Miladi yılın son ayı Aralık, İbrani Takviminde Hanuka Mucizesinin ayı

10) Miladi takvimin ilk ayı, İbrani Takviminde Tevet ayına karşılık gelir. Tevet adı da Babil ve Akad dillerinden geçmiş olup aslen Tebetu veya Tebu olarak söylenir. Anlamı ilginçtir, bir önceki ayda umut ve temennilerde bulunulan bol su dileği gerçekleşmiştir ve bu kelimenin anlamı, suda, bataklık veya çamurda batmak veya boğulmak demektir. İbranicedeki Litboa (לטבוע) kelimesi de bu manadadır. Ama bu kökten gelmesi kötü manada değildir. Suyun bol olması ile bağlantılıdır. Zaten Tevet adı aynı zamanda İbranice Tov yani iyi kelimesi ile de aynı kökten gelir. Mevsim olarak suya ve ıslaklığa atfen bu isim verilmiştir. Burada Kabalistik bir bilgi eklemek gerekirse, Tevet ayına karşılık gelen alfabedeki harf Ayin (ע) harfidir ve Ayin göz demektir. Bu ay için umutla ve iyi gözle etrafa bakmak gerektiğine inanılır. Çünkü MÖ 362’de gerçekleşen Purim Mucizesinin baş aktörü Ester bu ayın ilk günü 1-Tevet’te kraliçe olmuştu. Bu ayın acı bir anısı ise MÖ 425’te gerçekleşen ve Yeruşalayim’in yıkımına götüren kuşatma 10 Tevet tarihinde başlamıştı. Bu kederli olayın anısına ise Asara Betevet orucu tutulmakta.

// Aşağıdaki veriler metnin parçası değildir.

(** * Sensor acquisition, register decoding and durable logging

    A shallow embedding of the MicroPython telemetry agent
    ([ports/stm32/modules/main.py] and [src/SensorRead.py]):

    - the register codec [modbus_registers_to_float];
    - the two acquisition phases [activate_all_sensors] and
      [read_sensor] / [read_all_sensors], run against an arbitrary bus;
    - the record flattener [flatten_sensor_data];
    - the SD-card log [ensure_csv_header], [append_csv_row],
      [append_jsonl_record] and [save_to_sd], run against a file store in
      which every primitive may fail.

    Python dictionaries that are only looked up, counted or sorted are
    finite maps; the profile table and the parameter lists, which are
    iterated in order, are lists.  Exceptions are an explicit result
    type threaded through a state monad, so that [try]/[except] is a
    function of the embedding. *)

From Stdlib Require Import ZArith QArith Floats.SpecFloat.
From Stdlib Require Import Strings.String Strings.Ascii.
From stdpp Require Import gmap strings list fin_maps sorting.

Local Open Scope string_scope.
Local Open Scope Z_scope.
Local Open Scope list_scope.

(** ** Exceptions and results *)

(** The exceptions the modelled code raises or catches.  [BusError] stands
    for whatever the serial driver raises (timeout, bad frame, ...). *)
Inductive exn : Type :=
  | ValueError (msg : string)
  | KeyError (key : string)
  | StructError
  | OSError (errno : Z)
  | BusError (code : Z).

Inductive res (A : Type) : Type :=
  | Ok (a : A)
  | Raise (e : exn).
Arguments Ok {A} a.
Arguments Raise {A} e.

Definition is_ok {A} (r : res A) : bool :=
  match r with Ok _ => true | Raise _ => false end.

(** ** A state monad with exceptions

    A computation takes the state of the outside world and gives a result
    or a raised exception, with the state reached at that point: whatever
    was done before a [raise] stays done. *)
Module Eff.

Definition M (S A : Type) : Type := S → res A * S.

Definition ret {S A} (a : A) : M S A := λ s, (Ok a, s).

Definition raise {S A} (e : exn) : M S A := λ s, (Raise e, s).

Definition bind {S A B} (m : M S A) (k : A → M S B) : M S B :=
  λ s, match m s with
       | (Ok a, s') => k a s'
       | (Raise e, s') => (Raise e, s')
       end.

(** [try: body except e: handler]. *)
Definition try_except {S A} (body : M S A) (handler : exn → M S A) : M S A :=
  λ s, match body s with
       | (Ok a, s') => (Ok a, s')
       | (Raise e, s') => handler e s'
       end.

(** A pure computation that may raise. *)
Definition lift {S A} (r : res A) : M S A := λ s, (r, s).

Definition get {S} : M S S := λ s, (Ok s, s).

Definition modify {S} (f : S → S) : M S unit := λ s, (Ok tt, f s).

End Eff.

(** The monad is used through stdpp's [x ← m; k] and [m;; k]. *)
#[global] Instance eff_ret {S} : MRet (Eff.M S) := λ A, @Eff.ret S A.
#[global] Instance eff_bind {S} : MBind (Eff.M S) := λ A B k m, @Eff.bind S A B m k.

(** ** RegisterCodec: [src/SensorRead.py] *)

(** A Python [float] holding a decoded single-precision value: sign,
    integer mantissa and binary exponent, or a zero, an infinity or a
    NaN. *)
Abbreviation float := spec_float.

(** [struct.pack(">I", v)]: the four bytes of an unsigned 32-bit integer,
    most significant first; values outside the range are refused, as
    CPython does (two 16-bit words never get there). *)
Definition pack_I (v : Z) : res (list Z) :=
  if (0 <=? v) && (v <? 2 ^ 32) then
    Ok [Z.land (Z.shiftr v 24) 255; Z.land (Z.shiftr v 16) 255;
        Z.land (Z.shiftr v 8) 255; Z.land v 255]
  else Raise StructError.

(** The IEEE-754 binary32 datum with bit pattern [bits]: bit 31 is the
    sign, bits 30..23 the biased exponent, bits 22..0 the fraction. *)
Definition binary32_of_bits (bits : Z) : float :=
  let sign := Z.testbit bits 31 in
  let e := Z.land (Z.shiftr bits 23) 255 in
  let m := Z.land bits (2 ^ 23 - 1) in
  if e =? 0 then
    match m with
    | Zpos p => S754_finite sign p (-149)
    | _ => S754_zero sign
    end
  else if e =? 255 then
    if m =? 0 then S754_infinity sign else S754_nan
  else
    match m + 2 ^ 23 with
    | Zpos p => S754_finite sign p (e - 150)
    | _ => S754_nan
    end.

(** [struct.unpack(">f", bytes)[0]]: reads four bytes, most significant
    first, as one binary32. *)
Definition unpack_f (bytes : list Z) : res float :=
  match bytes with
  | [b3; b2; b1; b0] =>
      Ok (binary32_of_bits
            (Z.lor (Z.shiftl b3 24)
               (Z.lor (Z.shiftl b2 16) (Z.lor (Z.shiftl b1 8) b0))))
  | _ => Raise StructError
  end.

Definition modbus_registers_to_float (registers : list Z) : res float :=
  match registers with
  | [reg_high; reg_low] =>
      let raw_value := Z.lor (Z.shiftl reg_high 16) reg_low in
      match pack_I raw_value with
      | Ok bytes => unpack_f bytes
      | Raise e => Raise e
      end
  | _ => Raise (ValueError "Expected 2 registers")
  end.

(** The rational number a finite float denotes, in lowest terms. *)
Definition float_value (f : float) : option Q :=
  match f with
  | S754_zero _ => Some (Qmake 0 1)
  | S754_finite s m e =>
      let n := if s then Zneg m else Zpos m in
      Some (Qred (Qmult (Qmake n 1) (Qpower (Qmake 2 1) e)))
  | _ => None
  end.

Türkçedeki anlamı tahmin edildiği üzere, mevsimsel olarak en soğuk ayda bulunulması ve bu zamanlarda yakılan ocaklardan gelmektedir. Miladi takvimde ise anlamı biraz derin. January adı, İbrani Takvimindeki başlangıç ayı olan Tişri’nin manevi anlamına benziyor. Janus antik Roma’nın iki yüzlü Tanrısının adıydı. Bu figürün sakallı ve yaşlı bir yüzü arkaya bakarken genç ve umutlu diğer yüzü öne bakar. Bu figürün heykelleştirilmiş olduğu birçok eser mevcuttur. Bu figür aynı zamanda geçmiş ile geleceğin ayırım çizgisi olan eşiğin sembolüdür. Dolayısı ile Latince Janus veya batı dillerinde Janua olarak kullanılan bu kelime, kapı girişi, eşik, kemer, geçit manasına gelir. January adı bu Tanrının adının aynı zamanda geçit koruyucusu anlamında bu dillere geçmesiyle kullanılmaya başlanmış. January, yeni bir yıla başlarken bulunulan eşikte, geçmişe dönük yüz ile geride kalan yıl ile hesaplaşma ve ileriye dönük diğer yüz ile yeni başlayan yıla ait planlar yapma ve umutlar besleme zamanıdır. Janus Tanrısının karakteri de budur. 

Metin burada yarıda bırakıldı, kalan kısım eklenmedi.